Mention the word Morocco and I am transported into a fantasy world where my inner beatnik has meaningful conversations with Paul Bowles as we wander through the labyrinths of Tangier’s souks and medina. Yes, Morocco is on my top 5 list of places to visit before I die. No surprise that I have eagerly sampled Moroccan cuisine, anxious to get a foretaste of my dream destination.
The first time was strangely, in Jakarta, where a friend had discovered (and later brought us to) a Moroccan restaurant that one entered, literally, through a hole in the wall. Like Alice tumbling down the hole, we discovered upon entering, rooms leading to other rooms, each one bigger than the last, filled with large wooden tables covered with pristine white cloths and set with heavy crockery and burnished silver filigree flatware. I remember heady stews–lamb, beef, chicken, vegetables–heavy with spices I had thought were confined to Indian cuisine: cumin, coriander, turmeric. And then the surprising addition of sweetness to the savory: cinnamon and fruit, plums, apricots, dates. Afterward we shared a hookah, and there was belly dancing, and laughter, and beautiful strange music. And I came away feeling as if I had dreamed it all, but I never forgot.
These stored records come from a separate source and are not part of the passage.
(* ===== verification/OwnedEquiv.v ===== *)
(** The owning tokenizer computes what the span tokenizer does: its state is a
    function of the span tokenizer's ([owned]), and each method commutes with it. *)
From S2P Require Import Prelude Token SpanTokenizer OwnedTokenizer SpanFacts SpanTheorems.

(** The owning tokenizer's view of a span tokenizer's state. *)
Definition owned (st : SpanTokenizer) : Tokenizer.t :=
  {| Tokenizer.formula := formula st;
     Tokenizer.items := TokenStream.to_token (formula st) <$> spans st;
     Tokenizer.token_stack := TokenStream.to_token (formula st) <$> token_stack st;
     Tokenizer.offset := offset st;
     Tokenizer.token_start := token_start st;
     Tokenizer.token_end := token_end st;
     Tokenizer.dialect := dialect st |}.

Definition agree (o : outcome) : result TokenizerError Tokenizer.t :=
  match o with
  | (st, Ok _) => Ok (owned st)
  | (_, Err e) => Err (to_tokenizer_error e)
  | (_, Panic) => Panic
  end.

(** ** Spans and tokens *)

Lemma to_token_slice f ty sub a b : a < b ≤ length f →
  (ty = OpInfix → ∃ c, f !! a = Some c ∧ is_blank c = false) →
  TokenStream.to_token f (mk_span ty sub a b) = Token.from_slice f ty sub a b.
Proof.
  intros Hab Hty. unfold TokenStream.to_token, TokenStream.is_whitespace_intersection_span, TokenStream.text.
  simpl. rewrite decide_True by lia. simpl. unfold Token.from_slice. f_equal.
  unfold is_type. case_bool_decide as Ht; [|done]. destruct (Hty Ht) as (c & Hc & Hb). simpl.
  unfold slice. rewrite (drop_S _ _ _ Hc). replace (b - a) with (S (b - a - 1)) by lia.
  cbn [take forallb]. by rewrite Hb, andb_false_r.
Qed.

Lemma to_token_operand f sub a b : a < b ≤ length f →
  TokenStream.to_token f (mk_span Operand sub a b) = Token.from_slice f Operand sub a b.
Proof. intros. by apply to_token_slice. Qed.

Lemma find_fmap {A B} (g : A → B) (p : B → bool) (l : list A) :
  List.find p (g <$> l) = g <$> List.find (λ x, p (g x)) l.
Proof. induction l as [|x l IH]; [done|]. cbn. by destruct (p (g x)). Qed.

Lemma prev_owned st :
  Tokenizer.prev_non_whitespace (owned st) =
  TokenStream.to_token (formula st) <$> prev_non_whitespace st.
Proof.
  unfold Tokenizer.prev_non_whitespace, prev_non_whitespace. simpl.
  by rewrite <- fmap_reverse, find_fmap.
Qed.

Lemma prev_in st p : prev_non_whitespace st = Some p → p ∈ spans st.
Proof.
  intros [H _]%List.find_some. by rewrite <- list_elem_of_In, elem_of_reverse in H.
Qed.

Lemma span_in_bounds st p : inv le st → p ∈ spans st →
  TokenSpan.start p < TokenSpan.end_ p ≤ length (formula st).
Proof.
  intros Hi Hp. destruct (chained_bounds _ _ _ (inv_chain _ _ Hi)) as [_ Hb].
  rewrite Forall_forall in Hb. specialize (Hb _ Hp). simpl in Hb.
  destruct Hi. lia.
Qed.

Section commute.
Context (st : SpanTokenizer) (Hi : inv le st).

Lemma owned_has_token : Tokenizer.has_token (owned st) = has_token st.
Proof. done. Qed.

Lemma owned_save : Tokenizer.save_token (owned st) = owned (save_token st).
Proof.
  unfold Tokenizer.save_token, save_token. rewrite owned_has_token.
  destruct (has_token st) eqn:Ht; [|done]. apply has_token_spec in Ht.
  unfold Tokenizer.push, owned. fields. rewrite fmap_app. cbn [fmap list_fmap].
  by rewrite to_token_operand by (destruct Hi; lia).
Qed.
(* ===== verification/IntervalTree.v ===== *)
(** The interval index ([crates/formualizer-eval/src/engine/interval_tree.rs]).

    A [BTreeMap] is a [gmap] whose entries are iterated in key order, a
    [HashSet] a [gset]; the order in which a hash set is iterated is
    unspecified in the source, and here the order of [elements]. *)
From S2P Require Import Prelude.

(** * [BTreeMap<u32, V>] *)

Definition key_le {V} (a b : Z * V) : Prop := (a.1 ≤ b.1)%Z.
#[export] Instance key_le_dec {V} : RelDecision (@key_le V).
Proof. unfold key_le. solve_decision. Defined.
#[export] Instance key_le_total {V} : Total (@key_le V).
Proof. intros [] []. unfold key_le. simpl. lia. Qed.
#[export] Instance key_le_trans {V} : Transitive (@key_le V).
Proof. intros [] [] []. unfold key_le. simpl. lia. Qed.

(** The entries of a map in key order, and those with a key in a range. *)
Definition entries {V} (m : gmap Z V) : list (Z * V) := merge_sort key_le (map_to_list m).
Definition range {V} (m : gmap Z V) (lo hi : Z) : list (Z * V) :=
  filter (λ kv, (lo ≤ kv.1 ≤ hi)%Z) (entries m).
Definition range_to {V} (m : gmap Z V) (hi : Z) : list (Z * V) :=
  filter (λ kv, (kv.1 ≤ hi)%Z) (entries m).

(** * The tree *)

Section interval_tree.
Context {T : Type} `{Countable T}.

Record IntervalNode : Type := { high : Z; values : gset T }.
Record IntervalTree : Type := { map : gmap Z (list IntervalNode); tree_size : nat }.

Definition new : IntervalTree := {| map := ∅; tree_size := 0 |}.
Definition len (t : IntervalTree) : nat := tree_size t.
Definition is_empty (t : IntervalTree) : bool := (tree_size t =? 0)%nat.

(** [nodes.iter().find(|n| n.high == high)], with its position. *)
Fixpoint find_node (hi : Z) (nodes : list IntervalNode) : option (nat * IntervalNode) :=
  match nodes with
  | [] => None
  | n :: nodes =>
      if (high n =? hi)%Z then Some (0, n)
      else '(i, n) ← find_node hi nodes; Some (S i, n)
  end.

(** [map.entry(low).or_default()]: a missing entry is an empty vector. *)
Definition entry_or_default (t : IntervalTree) (low : Z) : list IntervalNode :=
  default [] (map t !! low).

Definition get_mut (t : IntervalTree) (low hi : Z) : option (gset T) :=
  nodes ← map t !! low;
  '(_, n) ← find_node hi nodes;
  Some (values n).

(** Writing to the vector of an entry. *)
Definition set_entry (t : IntervalTree) (low : Z) (nodes : list IntervalNode) (size : nat)
  : IntervalTree :=
  {| map := <[low := nodes]> (map t); tree_size := size |}.

Definition insert (t : IntervalTree) (low hi : Z) (value : T) : IntervalTree :=
  let nodes := entry_or_default t low in
  match find_node hi nodes with
  | Some (i, n) =>
      set_entry t low (<[i := {| high := high n; values := {[value]} ∪ values n |}]> nodes) (tree_size t)
  | None =>
      set_entry t low (nodes ++ [{| high := hi; values := {[value]} |}]) (tree_size t + 1)
  end.

Definition query (t : IntervalTree) (q_low q_high : Z) : list (Z * Z * gset T) :=
  '(low, nodes) ← range_to (map t) q_high;
  n ← nodes;
  if (q_low <=? high n)%Z then [(low, high n, values n)] else [].

Definition point_values (t : IntervalTree) (point : Z) : option (gset T) :=
  nodes ← map t !! point;
  '(_, n) ← find_node point nodes;
  Some (values n).

(** The events a visitor is shown, and a visit that stops at the first break. *)
Definition visit_events (t : IntervalTree) (q_low q_high : Z) : list (option T) :=
  '(_, nodes) ← range_to (map t) q_high;
  n ← nodes;
  None :: (if (high n <? q_low)%Z then [] else Some <$> elements (values n)).

Fixpoint visit {S} (visitor : S → option T → S * bool) (s : S) (events : list (option T)) : S * bool :=
  match events with
  | [] => (s, true)
  | e :: events =>
      let '(s, continue) := visitor s e in
      if continue then visit visitor s events else (s, false)
  end.

Definition visit_query {S} (t : IntervalTree) (q_low q_high : Z)
  (visitor : S → option T → S * bool) (s : S) : S * bool :=
  visit visitor s (visit_events t q_low q_high).

Definition visit_point_intervals {S} (t : IntervalTree) (q_low q_high : Z)
  (visitor : S → option T → S * bool) (s : S) : S * bool :=
  if (q_high <? q_low)%Z then (s, true)
  else
    visit visitor s
      ('(low, nodes) ← range (map t) q_low q_high;
       n ← nodes;
       if negb (high n =? low)%Z then [] else None :: (Some <$> elements (values n))).

Definition point_interval_stats (t : IntervalTree) (q_low q_high : Z) : nat * nat :=
  if (q_high <? q_low)%Z then (0, 0)
  else
    fold_left (λ '(node_count, value_count) '(low, n),
      if (high n =? low)%Z then (node_count + 1, value_count + size (values n))
      else (node_count, value_count))
      ('(low, nodes) ← range (map t) q_low q_high; n ← nodes; [(low, n)]) (0, 0).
Here is a Moroccan stew, called a tagine, that is properly braised in a clay cooking vessel (also called a tagine) with a round base and conical top. In its absence a good heavy saucepan works well. This is a vegetable stew, but the technique and the basic flavoring is essentially the same for chicken or other meats.
The spices: cumin, coriander, turmeric, cardamom, a stick of cinnamon
The vegetables (cut in small pieces): onions, tomatoes, carrots, zucchini, green beans, pre-cooked chick peas.
Others: olive oil, preserved salted lemon and dates cut in small pieces. Salt and pepper to taste. Flat leaf parsley.
Technique: Pound the cumin, coriander, cardamom and turmeric altogether in a mortar. Heat some olive oil in a pot and add the spices, stirring lightly until the spices begin to release their smell. Add the onions and tomatoes and leave for 2 minutes. Then add the other vegetables in order of cooking time. Add the preserved lemon, the dates and cinammon stick. Season with salt and pepper to taste. Add water or vegetable stock as needed. Simmer for around 10 minutes until the vegetables are cooked. Add the flat leaf parsley and serve over couscous or quinoa.
- You can vary the vegetables as you wish. For example, eggplants, peas, potatoes, and even sweet potatoes work well in this dish. However the tomatoes and onions are a must, and I think chick peas need to be in this stew. Slivered almonds are nice to top off this stew.
- Preserved lemon gives this stew a distinctive flavor. If you can’t get it, you can make it! (I will post separately on this)
- I used dates because it’s what I had, but you can use dried apricots, or even prunes, to give the stew its characteristic “fruity sweet” profile.
- Couscous is the traditional grain served with tagine, but I think quinoa works very well too. Quinoa is a very nutritious high-protein grain (actually it’s a seed) which is native to the Andes in South America. It’s cooked just like rice: that is, 1 cup of quinoa is boiled with 2 cups of water and simmered for about 15 minutes until almost dry.